Your assignment: A line below contains "by apply exec_end].", and a later one contains "Lemma in_slot_set c". Repeat both, with every line between them, exactly.

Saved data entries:
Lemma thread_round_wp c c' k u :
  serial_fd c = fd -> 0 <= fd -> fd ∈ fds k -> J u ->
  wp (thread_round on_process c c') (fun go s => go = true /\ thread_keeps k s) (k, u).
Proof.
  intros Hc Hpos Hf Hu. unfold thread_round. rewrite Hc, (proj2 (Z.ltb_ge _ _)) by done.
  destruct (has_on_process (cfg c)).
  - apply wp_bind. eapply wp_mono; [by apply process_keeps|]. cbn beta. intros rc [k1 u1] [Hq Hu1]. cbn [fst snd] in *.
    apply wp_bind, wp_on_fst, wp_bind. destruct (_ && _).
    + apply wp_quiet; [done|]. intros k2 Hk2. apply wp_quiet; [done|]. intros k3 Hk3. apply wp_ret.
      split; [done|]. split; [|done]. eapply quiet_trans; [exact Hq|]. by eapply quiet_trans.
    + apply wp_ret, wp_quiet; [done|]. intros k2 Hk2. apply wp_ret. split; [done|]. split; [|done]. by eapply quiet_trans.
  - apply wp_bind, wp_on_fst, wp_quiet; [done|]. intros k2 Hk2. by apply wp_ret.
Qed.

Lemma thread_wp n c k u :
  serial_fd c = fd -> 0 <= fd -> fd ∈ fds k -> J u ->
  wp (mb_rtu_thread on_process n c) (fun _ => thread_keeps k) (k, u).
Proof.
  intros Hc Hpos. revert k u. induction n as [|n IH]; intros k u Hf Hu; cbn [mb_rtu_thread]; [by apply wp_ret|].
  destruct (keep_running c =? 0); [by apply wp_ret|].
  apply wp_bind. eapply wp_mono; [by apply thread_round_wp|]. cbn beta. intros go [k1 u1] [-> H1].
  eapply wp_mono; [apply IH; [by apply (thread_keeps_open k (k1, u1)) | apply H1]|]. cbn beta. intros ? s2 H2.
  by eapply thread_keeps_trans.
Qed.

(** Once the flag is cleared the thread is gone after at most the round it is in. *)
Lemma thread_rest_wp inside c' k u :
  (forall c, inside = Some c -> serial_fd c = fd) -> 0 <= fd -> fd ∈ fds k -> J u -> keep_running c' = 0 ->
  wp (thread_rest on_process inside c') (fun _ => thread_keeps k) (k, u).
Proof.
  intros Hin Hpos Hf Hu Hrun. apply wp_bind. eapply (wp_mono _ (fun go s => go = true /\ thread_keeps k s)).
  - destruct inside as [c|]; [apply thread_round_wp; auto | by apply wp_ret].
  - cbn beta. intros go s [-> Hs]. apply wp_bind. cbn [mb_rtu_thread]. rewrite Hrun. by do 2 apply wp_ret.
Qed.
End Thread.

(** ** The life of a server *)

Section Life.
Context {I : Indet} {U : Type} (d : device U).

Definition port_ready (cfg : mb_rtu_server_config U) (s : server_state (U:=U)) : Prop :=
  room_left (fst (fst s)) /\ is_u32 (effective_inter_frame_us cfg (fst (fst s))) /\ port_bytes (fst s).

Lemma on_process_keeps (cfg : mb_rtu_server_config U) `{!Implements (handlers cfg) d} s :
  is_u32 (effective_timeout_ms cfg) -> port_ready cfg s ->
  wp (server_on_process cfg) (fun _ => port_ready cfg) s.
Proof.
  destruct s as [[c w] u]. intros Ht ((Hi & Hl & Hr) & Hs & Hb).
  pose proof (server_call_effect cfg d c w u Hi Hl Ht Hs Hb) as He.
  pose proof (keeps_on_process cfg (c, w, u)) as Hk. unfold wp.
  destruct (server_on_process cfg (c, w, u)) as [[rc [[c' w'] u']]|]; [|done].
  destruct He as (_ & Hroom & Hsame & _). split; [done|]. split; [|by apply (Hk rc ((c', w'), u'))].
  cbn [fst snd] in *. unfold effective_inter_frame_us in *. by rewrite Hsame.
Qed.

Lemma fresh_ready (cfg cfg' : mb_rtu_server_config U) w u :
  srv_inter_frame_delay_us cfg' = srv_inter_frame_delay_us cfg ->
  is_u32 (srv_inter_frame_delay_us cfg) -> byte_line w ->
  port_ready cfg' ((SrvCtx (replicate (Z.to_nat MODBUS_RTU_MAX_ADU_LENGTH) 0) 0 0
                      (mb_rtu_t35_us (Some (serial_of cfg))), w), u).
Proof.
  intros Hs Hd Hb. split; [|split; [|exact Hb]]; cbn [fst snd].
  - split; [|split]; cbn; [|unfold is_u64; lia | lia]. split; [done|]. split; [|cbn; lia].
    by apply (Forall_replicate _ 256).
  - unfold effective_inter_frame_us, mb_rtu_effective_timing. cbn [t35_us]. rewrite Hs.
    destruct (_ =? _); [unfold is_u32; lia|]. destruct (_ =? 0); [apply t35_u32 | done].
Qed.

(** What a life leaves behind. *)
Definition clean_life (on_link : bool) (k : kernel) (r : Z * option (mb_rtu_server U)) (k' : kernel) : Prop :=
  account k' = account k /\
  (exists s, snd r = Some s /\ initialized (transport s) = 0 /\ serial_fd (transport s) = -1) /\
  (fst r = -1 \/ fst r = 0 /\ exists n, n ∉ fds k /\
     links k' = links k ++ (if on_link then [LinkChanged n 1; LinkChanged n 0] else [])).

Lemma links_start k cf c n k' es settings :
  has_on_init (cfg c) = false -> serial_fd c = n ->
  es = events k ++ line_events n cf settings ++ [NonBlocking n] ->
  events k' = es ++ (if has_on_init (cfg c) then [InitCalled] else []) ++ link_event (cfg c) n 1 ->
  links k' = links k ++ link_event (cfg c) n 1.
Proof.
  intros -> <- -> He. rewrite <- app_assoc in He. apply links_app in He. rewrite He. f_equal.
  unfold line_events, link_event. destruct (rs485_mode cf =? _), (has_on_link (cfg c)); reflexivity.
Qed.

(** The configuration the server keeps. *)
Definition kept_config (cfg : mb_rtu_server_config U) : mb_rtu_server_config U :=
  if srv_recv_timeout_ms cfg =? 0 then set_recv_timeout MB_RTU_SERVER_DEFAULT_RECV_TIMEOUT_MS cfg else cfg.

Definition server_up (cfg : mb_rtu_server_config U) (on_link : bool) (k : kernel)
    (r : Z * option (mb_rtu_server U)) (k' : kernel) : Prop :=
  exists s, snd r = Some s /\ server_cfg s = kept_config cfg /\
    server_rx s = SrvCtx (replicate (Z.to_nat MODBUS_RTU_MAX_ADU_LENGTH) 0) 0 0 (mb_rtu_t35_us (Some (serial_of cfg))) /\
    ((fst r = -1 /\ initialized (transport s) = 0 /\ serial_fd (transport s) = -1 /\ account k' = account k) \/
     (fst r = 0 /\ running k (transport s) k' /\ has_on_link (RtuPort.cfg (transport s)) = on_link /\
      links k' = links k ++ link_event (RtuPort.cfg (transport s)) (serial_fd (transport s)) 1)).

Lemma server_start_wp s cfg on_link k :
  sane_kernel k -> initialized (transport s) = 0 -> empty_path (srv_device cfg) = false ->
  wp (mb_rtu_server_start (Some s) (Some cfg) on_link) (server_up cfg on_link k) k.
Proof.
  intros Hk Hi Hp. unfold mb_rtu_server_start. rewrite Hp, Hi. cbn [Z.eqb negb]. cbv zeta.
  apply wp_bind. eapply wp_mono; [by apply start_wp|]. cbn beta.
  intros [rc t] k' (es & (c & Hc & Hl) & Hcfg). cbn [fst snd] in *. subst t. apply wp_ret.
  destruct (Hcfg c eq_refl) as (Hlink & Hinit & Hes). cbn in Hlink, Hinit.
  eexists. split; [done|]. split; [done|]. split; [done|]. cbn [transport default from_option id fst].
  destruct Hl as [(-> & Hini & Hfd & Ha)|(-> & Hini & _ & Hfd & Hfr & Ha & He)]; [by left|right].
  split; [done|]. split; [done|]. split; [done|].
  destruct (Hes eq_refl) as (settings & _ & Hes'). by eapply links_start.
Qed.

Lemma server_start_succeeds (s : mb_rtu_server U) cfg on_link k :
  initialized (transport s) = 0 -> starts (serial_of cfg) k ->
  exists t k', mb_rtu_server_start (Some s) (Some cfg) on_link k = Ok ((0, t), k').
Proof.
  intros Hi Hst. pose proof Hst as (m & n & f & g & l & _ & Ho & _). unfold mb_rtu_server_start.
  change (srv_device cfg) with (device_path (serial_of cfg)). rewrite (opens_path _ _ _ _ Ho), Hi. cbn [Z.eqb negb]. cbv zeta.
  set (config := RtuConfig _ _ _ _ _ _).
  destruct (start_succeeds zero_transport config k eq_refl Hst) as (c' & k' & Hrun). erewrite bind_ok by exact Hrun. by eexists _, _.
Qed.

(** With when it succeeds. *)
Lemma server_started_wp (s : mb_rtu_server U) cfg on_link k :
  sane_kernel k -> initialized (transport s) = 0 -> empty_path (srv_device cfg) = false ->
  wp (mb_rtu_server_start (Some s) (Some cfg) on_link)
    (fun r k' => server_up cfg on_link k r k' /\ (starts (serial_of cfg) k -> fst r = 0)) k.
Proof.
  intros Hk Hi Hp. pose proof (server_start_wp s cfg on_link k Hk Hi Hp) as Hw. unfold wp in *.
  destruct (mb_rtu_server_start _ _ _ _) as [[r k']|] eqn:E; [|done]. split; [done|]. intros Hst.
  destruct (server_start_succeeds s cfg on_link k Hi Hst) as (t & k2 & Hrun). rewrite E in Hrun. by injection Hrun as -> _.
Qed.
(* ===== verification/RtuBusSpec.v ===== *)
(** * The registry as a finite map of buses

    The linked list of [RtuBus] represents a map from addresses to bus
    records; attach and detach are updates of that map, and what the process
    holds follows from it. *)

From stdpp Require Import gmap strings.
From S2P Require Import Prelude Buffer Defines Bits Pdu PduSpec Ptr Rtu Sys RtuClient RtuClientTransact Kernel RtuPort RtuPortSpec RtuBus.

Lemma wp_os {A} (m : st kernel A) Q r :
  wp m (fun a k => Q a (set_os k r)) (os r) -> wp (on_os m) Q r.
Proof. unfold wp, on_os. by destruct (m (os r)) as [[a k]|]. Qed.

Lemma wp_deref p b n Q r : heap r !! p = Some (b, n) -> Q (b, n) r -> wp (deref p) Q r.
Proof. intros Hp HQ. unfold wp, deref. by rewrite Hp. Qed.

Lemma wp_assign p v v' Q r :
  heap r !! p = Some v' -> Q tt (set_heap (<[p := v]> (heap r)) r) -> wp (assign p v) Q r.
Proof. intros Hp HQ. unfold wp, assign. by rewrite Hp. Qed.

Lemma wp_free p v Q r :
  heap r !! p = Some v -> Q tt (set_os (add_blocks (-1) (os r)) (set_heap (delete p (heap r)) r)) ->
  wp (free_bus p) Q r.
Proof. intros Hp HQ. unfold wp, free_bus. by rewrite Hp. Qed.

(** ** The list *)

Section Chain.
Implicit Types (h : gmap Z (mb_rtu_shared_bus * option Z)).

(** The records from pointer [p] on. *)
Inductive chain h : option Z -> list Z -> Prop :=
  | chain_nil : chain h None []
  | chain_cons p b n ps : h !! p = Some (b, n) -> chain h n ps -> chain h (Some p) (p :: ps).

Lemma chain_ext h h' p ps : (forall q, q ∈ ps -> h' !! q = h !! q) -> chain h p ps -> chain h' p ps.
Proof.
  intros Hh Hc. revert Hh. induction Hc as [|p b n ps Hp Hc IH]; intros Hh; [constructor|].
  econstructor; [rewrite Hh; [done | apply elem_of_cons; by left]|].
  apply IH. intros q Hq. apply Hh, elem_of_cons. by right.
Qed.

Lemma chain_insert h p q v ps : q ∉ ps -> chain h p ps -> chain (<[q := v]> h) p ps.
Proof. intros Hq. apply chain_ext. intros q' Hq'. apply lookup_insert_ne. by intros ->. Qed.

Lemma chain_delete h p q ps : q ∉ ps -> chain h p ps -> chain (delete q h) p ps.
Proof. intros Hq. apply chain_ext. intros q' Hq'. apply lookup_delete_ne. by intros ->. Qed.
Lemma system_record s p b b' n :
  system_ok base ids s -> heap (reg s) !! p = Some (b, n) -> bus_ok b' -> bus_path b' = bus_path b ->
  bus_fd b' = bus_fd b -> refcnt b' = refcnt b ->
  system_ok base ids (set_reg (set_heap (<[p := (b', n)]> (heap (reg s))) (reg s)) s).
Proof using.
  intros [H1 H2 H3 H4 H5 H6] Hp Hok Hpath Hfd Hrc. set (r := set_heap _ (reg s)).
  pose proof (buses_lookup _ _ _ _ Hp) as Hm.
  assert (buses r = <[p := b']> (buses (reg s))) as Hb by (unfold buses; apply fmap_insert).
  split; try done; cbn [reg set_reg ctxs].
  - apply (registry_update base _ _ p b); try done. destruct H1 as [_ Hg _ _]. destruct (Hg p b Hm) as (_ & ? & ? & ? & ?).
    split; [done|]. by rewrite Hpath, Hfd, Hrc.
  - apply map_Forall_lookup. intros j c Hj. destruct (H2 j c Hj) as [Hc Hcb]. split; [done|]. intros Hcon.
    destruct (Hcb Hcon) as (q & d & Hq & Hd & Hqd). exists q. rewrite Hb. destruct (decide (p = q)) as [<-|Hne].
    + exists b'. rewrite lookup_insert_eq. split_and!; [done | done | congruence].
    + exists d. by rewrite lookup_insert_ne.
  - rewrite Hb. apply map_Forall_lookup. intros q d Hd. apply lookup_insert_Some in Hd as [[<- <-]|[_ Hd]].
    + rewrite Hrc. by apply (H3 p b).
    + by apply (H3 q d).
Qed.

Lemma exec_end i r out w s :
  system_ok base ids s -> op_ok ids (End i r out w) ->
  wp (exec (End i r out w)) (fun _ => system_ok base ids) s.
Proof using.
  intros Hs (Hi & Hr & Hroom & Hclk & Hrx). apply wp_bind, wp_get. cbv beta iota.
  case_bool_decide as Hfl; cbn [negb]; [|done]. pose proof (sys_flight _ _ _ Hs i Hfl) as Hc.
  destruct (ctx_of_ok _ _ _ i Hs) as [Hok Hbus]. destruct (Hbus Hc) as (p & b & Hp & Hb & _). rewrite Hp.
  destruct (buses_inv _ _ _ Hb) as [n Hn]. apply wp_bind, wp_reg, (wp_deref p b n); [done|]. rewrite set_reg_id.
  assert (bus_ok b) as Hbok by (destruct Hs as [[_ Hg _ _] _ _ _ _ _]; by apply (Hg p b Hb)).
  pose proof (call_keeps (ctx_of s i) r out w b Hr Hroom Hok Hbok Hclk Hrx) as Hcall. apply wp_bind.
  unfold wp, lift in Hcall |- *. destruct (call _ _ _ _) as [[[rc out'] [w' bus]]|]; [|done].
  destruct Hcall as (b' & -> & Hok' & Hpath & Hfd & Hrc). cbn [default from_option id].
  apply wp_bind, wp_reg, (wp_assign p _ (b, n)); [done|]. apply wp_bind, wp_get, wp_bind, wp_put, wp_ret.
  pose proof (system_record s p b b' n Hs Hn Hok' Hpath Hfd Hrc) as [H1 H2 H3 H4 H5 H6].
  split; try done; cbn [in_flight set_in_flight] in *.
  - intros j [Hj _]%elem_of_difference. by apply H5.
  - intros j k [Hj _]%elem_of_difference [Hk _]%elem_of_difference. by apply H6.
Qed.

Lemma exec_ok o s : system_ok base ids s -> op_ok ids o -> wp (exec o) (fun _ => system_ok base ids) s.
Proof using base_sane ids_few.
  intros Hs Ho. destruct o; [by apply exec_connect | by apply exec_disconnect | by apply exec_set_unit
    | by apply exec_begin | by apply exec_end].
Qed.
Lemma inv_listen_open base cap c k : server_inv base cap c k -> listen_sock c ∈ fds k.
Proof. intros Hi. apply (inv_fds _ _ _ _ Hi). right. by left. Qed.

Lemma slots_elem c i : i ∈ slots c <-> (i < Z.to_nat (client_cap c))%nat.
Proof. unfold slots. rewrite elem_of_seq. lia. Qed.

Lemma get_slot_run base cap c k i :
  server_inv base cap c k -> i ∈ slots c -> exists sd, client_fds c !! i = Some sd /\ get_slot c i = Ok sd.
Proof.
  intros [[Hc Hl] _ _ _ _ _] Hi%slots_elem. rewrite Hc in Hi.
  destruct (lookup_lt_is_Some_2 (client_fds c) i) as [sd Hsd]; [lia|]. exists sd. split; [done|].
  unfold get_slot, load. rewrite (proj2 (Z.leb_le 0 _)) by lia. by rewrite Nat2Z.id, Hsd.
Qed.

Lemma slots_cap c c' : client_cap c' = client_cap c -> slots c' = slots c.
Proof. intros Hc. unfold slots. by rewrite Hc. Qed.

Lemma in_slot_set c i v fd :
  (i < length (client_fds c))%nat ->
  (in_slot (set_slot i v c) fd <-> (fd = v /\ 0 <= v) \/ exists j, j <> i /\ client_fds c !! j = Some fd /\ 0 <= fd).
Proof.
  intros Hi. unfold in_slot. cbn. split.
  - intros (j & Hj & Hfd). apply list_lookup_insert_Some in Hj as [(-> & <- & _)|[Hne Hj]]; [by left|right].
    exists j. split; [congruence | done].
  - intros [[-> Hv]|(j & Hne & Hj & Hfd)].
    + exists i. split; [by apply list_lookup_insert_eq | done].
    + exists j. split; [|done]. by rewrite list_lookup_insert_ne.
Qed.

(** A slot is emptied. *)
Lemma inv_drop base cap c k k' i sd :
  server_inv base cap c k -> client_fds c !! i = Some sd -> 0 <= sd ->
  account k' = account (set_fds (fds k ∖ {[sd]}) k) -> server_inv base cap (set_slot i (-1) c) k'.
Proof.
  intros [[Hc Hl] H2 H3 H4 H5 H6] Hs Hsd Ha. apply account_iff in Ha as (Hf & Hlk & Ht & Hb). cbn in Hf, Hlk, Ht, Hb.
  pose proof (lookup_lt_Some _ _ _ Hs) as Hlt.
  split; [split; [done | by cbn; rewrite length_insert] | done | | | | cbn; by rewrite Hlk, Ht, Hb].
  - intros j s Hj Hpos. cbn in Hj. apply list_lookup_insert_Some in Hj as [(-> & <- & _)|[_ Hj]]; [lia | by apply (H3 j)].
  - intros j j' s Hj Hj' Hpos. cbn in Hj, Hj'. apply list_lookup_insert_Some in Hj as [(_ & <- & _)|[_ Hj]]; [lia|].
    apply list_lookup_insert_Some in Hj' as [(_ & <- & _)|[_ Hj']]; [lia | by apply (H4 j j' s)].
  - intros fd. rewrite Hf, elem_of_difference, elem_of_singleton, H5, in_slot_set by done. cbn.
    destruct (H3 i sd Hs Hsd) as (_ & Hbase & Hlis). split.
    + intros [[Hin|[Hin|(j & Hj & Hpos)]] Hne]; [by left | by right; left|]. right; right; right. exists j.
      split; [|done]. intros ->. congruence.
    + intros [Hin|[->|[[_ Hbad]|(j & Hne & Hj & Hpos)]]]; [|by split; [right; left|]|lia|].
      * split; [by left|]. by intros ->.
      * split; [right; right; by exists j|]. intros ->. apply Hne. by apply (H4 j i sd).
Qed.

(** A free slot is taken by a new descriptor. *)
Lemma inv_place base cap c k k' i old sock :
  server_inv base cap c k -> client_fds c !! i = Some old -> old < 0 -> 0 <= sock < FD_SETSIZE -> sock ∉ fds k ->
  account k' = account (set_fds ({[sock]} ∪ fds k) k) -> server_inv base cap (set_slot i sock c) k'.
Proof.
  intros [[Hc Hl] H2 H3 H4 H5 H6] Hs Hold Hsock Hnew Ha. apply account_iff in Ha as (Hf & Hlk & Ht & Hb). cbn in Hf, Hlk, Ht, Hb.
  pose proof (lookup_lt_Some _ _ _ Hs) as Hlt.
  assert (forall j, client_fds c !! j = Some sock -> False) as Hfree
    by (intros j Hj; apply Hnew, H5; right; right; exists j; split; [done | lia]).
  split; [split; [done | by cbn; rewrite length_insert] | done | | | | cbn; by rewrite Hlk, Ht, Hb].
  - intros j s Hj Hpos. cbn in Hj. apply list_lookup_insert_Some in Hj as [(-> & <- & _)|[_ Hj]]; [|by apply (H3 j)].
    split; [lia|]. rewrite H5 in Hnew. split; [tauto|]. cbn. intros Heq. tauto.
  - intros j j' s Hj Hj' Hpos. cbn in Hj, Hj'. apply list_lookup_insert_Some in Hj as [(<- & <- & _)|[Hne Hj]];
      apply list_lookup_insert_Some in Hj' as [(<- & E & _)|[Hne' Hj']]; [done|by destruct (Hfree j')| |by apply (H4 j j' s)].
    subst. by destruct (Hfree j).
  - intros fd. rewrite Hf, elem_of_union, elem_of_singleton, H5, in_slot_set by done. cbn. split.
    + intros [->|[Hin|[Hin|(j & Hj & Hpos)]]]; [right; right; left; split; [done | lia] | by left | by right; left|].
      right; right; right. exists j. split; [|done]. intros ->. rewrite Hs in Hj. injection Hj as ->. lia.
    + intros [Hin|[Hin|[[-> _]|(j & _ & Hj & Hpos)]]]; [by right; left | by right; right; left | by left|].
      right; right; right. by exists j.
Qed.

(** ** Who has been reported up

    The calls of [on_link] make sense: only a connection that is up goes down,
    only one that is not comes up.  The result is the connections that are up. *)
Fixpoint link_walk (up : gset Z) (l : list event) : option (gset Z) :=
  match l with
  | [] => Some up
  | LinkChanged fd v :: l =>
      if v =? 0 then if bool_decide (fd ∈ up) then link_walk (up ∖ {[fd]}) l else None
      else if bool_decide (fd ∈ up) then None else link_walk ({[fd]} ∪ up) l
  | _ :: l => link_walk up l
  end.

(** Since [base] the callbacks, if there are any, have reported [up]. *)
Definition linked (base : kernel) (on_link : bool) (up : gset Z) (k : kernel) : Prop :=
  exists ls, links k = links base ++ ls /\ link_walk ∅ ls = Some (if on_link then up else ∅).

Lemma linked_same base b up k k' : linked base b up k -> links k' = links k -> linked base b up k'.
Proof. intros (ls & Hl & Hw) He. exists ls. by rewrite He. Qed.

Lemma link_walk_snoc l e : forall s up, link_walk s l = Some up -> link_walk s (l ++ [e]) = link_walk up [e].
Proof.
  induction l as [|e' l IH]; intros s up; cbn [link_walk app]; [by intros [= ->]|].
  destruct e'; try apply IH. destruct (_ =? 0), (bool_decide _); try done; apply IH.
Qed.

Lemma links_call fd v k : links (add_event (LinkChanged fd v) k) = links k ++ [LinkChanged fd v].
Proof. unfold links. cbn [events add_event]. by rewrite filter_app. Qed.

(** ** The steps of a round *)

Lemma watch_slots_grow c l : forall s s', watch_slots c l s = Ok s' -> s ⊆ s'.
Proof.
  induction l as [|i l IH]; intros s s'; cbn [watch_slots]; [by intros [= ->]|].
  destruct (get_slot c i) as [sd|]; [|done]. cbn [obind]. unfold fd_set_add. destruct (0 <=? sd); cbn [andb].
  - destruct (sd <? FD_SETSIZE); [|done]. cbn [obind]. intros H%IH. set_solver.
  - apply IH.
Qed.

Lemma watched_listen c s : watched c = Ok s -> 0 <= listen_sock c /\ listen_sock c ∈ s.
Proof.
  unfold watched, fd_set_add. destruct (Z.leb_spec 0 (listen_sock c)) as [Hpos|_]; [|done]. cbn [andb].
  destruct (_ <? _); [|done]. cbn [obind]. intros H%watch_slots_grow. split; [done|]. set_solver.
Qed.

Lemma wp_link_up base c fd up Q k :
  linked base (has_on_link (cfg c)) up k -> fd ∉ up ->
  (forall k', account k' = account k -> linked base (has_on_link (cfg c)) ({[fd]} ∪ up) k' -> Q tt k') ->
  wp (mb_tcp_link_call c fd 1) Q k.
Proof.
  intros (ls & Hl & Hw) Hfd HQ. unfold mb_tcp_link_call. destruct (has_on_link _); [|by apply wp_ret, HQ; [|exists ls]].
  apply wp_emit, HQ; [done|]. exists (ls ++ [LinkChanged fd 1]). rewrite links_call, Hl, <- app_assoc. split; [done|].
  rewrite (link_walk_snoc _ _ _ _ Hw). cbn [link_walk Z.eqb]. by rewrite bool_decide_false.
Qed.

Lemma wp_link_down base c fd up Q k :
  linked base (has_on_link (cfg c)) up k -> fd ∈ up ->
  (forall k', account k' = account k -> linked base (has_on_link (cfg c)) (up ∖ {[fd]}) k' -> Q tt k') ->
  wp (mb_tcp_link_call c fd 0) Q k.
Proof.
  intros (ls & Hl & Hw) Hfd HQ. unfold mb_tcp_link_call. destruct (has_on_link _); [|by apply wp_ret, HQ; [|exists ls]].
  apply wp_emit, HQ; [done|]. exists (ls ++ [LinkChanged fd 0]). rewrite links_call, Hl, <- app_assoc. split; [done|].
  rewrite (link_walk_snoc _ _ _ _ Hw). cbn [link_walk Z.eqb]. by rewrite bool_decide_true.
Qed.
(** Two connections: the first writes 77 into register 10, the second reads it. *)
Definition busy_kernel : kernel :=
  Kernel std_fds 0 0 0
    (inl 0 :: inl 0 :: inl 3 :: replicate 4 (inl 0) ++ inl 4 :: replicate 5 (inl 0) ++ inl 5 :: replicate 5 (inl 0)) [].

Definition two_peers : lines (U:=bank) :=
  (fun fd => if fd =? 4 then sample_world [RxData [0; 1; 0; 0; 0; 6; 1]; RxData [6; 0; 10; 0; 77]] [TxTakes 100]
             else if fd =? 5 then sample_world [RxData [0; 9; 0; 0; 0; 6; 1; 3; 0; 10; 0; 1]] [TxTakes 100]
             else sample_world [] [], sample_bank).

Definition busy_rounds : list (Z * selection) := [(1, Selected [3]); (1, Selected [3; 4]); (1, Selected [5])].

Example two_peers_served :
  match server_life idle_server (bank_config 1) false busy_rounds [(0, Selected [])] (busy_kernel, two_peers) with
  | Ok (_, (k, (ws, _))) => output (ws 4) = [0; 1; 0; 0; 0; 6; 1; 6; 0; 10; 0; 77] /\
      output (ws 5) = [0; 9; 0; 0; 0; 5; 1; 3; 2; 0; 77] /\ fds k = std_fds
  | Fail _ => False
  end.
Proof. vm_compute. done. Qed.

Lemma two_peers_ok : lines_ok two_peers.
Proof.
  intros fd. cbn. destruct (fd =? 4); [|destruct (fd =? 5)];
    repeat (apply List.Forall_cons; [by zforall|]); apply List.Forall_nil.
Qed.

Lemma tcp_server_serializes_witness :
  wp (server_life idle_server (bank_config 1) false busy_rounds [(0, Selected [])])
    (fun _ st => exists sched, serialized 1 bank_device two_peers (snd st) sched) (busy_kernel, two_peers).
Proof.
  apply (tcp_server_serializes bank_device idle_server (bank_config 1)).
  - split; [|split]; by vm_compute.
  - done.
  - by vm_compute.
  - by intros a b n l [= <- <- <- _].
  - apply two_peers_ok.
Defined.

Answer to this problem:
    | by apply exec_begin | by apply exec_end].
Qed.
Lemma inv_listen_open base cap c k : server_inv base cap c k -> listen_sock c ∈ fds k.
Proof. intros Hi. apply (inv_fds _ _ _ _ Hi). right. by left. Qed.

Lemma slots_elem c i : i ∈ slots c <-> (i < Z.to_nat (client_cap c))%nat.
Proof. unfold slots. rewrite elem_of_seq. lia. Qed.

Lemma get_slot_run base cap c k i :
  server_inv base cap c k -> i ∈ slots c -> exists sd, client_fds c !! i = Some sd /\ get_slot c i = Ok sd.
Proof.
  intros [[Hc Hl] _ _ _ _ _] Hi%slots_elem. rewrite Hc in Hi.
  destruct (lookup_lt_is_Some_2 (client_fds c) i) as [sd Hsd]; [lia|]. exists sd. split; [done|].
  unfold get_slot, load. rewrite (proj2 (Z.leb_le 0 _)) by lia. by rewrite Nat2Z.id, Hsd.
Qed.

Lemma slots_cap c c' : client_cap c' = client_cap c -> slots c' = slots c.
Proof. intros Hc. unfold slots. by rewrite Hc. Qed.

Lemma in_slot_set c i v fd :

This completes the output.